▶ _Instructions for the task_: In the entries below, identify every line with the string "bits" and copy it.

▶ _Entries provided_:
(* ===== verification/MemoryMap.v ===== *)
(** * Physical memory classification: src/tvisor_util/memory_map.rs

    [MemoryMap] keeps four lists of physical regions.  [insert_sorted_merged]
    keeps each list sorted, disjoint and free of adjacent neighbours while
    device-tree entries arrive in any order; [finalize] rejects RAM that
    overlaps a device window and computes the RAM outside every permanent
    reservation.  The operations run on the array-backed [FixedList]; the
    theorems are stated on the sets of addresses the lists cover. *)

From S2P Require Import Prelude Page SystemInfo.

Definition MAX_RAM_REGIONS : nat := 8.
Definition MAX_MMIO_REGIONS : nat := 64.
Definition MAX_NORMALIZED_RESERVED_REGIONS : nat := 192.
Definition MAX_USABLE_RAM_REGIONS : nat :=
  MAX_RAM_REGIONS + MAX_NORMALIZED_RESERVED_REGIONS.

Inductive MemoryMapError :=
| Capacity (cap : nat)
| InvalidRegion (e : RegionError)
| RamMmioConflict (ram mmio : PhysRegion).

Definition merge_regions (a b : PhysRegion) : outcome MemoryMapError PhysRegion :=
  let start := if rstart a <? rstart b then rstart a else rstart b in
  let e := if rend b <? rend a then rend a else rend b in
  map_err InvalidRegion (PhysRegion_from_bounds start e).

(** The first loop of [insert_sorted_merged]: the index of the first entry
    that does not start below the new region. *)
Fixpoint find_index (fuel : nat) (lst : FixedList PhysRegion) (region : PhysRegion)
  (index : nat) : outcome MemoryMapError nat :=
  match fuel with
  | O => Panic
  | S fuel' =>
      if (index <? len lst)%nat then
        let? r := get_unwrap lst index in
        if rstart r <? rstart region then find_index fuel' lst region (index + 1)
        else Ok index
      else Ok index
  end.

==

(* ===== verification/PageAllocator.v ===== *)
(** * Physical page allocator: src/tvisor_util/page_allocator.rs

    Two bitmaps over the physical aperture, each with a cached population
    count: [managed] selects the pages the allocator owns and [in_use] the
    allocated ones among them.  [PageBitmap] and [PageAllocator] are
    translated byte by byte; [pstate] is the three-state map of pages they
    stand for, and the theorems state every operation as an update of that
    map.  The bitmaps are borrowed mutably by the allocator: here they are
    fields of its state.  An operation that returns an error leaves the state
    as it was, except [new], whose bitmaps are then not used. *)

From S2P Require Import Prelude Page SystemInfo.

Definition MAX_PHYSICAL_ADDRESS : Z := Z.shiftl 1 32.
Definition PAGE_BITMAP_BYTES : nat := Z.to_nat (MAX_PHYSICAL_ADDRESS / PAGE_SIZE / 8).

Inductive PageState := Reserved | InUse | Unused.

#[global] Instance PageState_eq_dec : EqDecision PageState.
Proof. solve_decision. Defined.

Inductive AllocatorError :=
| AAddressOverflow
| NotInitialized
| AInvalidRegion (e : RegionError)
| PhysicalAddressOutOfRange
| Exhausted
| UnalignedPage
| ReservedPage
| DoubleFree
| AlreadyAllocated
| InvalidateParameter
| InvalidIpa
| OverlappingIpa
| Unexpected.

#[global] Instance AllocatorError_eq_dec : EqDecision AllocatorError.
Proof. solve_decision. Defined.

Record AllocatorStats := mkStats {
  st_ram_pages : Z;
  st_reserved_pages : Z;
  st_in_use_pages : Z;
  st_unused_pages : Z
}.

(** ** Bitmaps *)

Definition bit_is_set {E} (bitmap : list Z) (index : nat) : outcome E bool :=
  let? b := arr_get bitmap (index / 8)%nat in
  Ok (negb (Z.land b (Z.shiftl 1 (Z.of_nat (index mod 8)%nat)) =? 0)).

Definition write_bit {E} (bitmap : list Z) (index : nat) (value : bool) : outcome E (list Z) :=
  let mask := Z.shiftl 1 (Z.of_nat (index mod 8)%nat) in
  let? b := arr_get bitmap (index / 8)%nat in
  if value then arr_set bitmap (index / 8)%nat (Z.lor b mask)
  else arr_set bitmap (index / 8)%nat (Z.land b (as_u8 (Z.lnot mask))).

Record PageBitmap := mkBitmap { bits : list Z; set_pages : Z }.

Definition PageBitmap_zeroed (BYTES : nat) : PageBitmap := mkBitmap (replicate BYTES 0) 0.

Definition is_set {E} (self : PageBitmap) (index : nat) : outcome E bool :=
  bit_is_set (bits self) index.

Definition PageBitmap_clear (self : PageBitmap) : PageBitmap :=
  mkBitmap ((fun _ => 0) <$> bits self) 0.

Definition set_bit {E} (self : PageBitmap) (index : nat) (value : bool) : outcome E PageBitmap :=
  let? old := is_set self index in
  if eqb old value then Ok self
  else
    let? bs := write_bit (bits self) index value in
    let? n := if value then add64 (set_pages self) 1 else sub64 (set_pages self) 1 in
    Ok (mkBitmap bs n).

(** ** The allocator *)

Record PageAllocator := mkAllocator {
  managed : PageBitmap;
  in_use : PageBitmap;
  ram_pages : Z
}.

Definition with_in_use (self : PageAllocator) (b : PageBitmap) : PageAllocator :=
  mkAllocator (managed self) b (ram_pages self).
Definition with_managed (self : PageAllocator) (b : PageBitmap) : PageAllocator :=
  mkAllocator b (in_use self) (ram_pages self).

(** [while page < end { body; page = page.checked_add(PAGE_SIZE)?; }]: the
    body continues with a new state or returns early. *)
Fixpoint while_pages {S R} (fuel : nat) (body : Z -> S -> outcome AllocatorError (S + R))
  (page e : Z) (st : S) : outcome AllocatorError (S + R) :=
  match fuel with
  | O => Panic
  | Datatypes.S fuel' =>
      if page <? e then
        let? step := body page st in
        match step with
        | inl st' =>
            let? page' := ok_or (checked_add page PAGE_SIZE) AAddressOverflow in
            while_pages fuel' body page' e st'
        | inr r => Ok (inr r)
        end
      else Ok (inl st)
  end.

▶ _Exercise output_:
Record PageBitmap := mkBitmap { bits : list Z; set_pages : Z }.
  bit_is_set (bits self) index.
  mkBitmap ((fun _ => 0) <$> bits self) 0.
    let? bs := write_bit (bits self) index value in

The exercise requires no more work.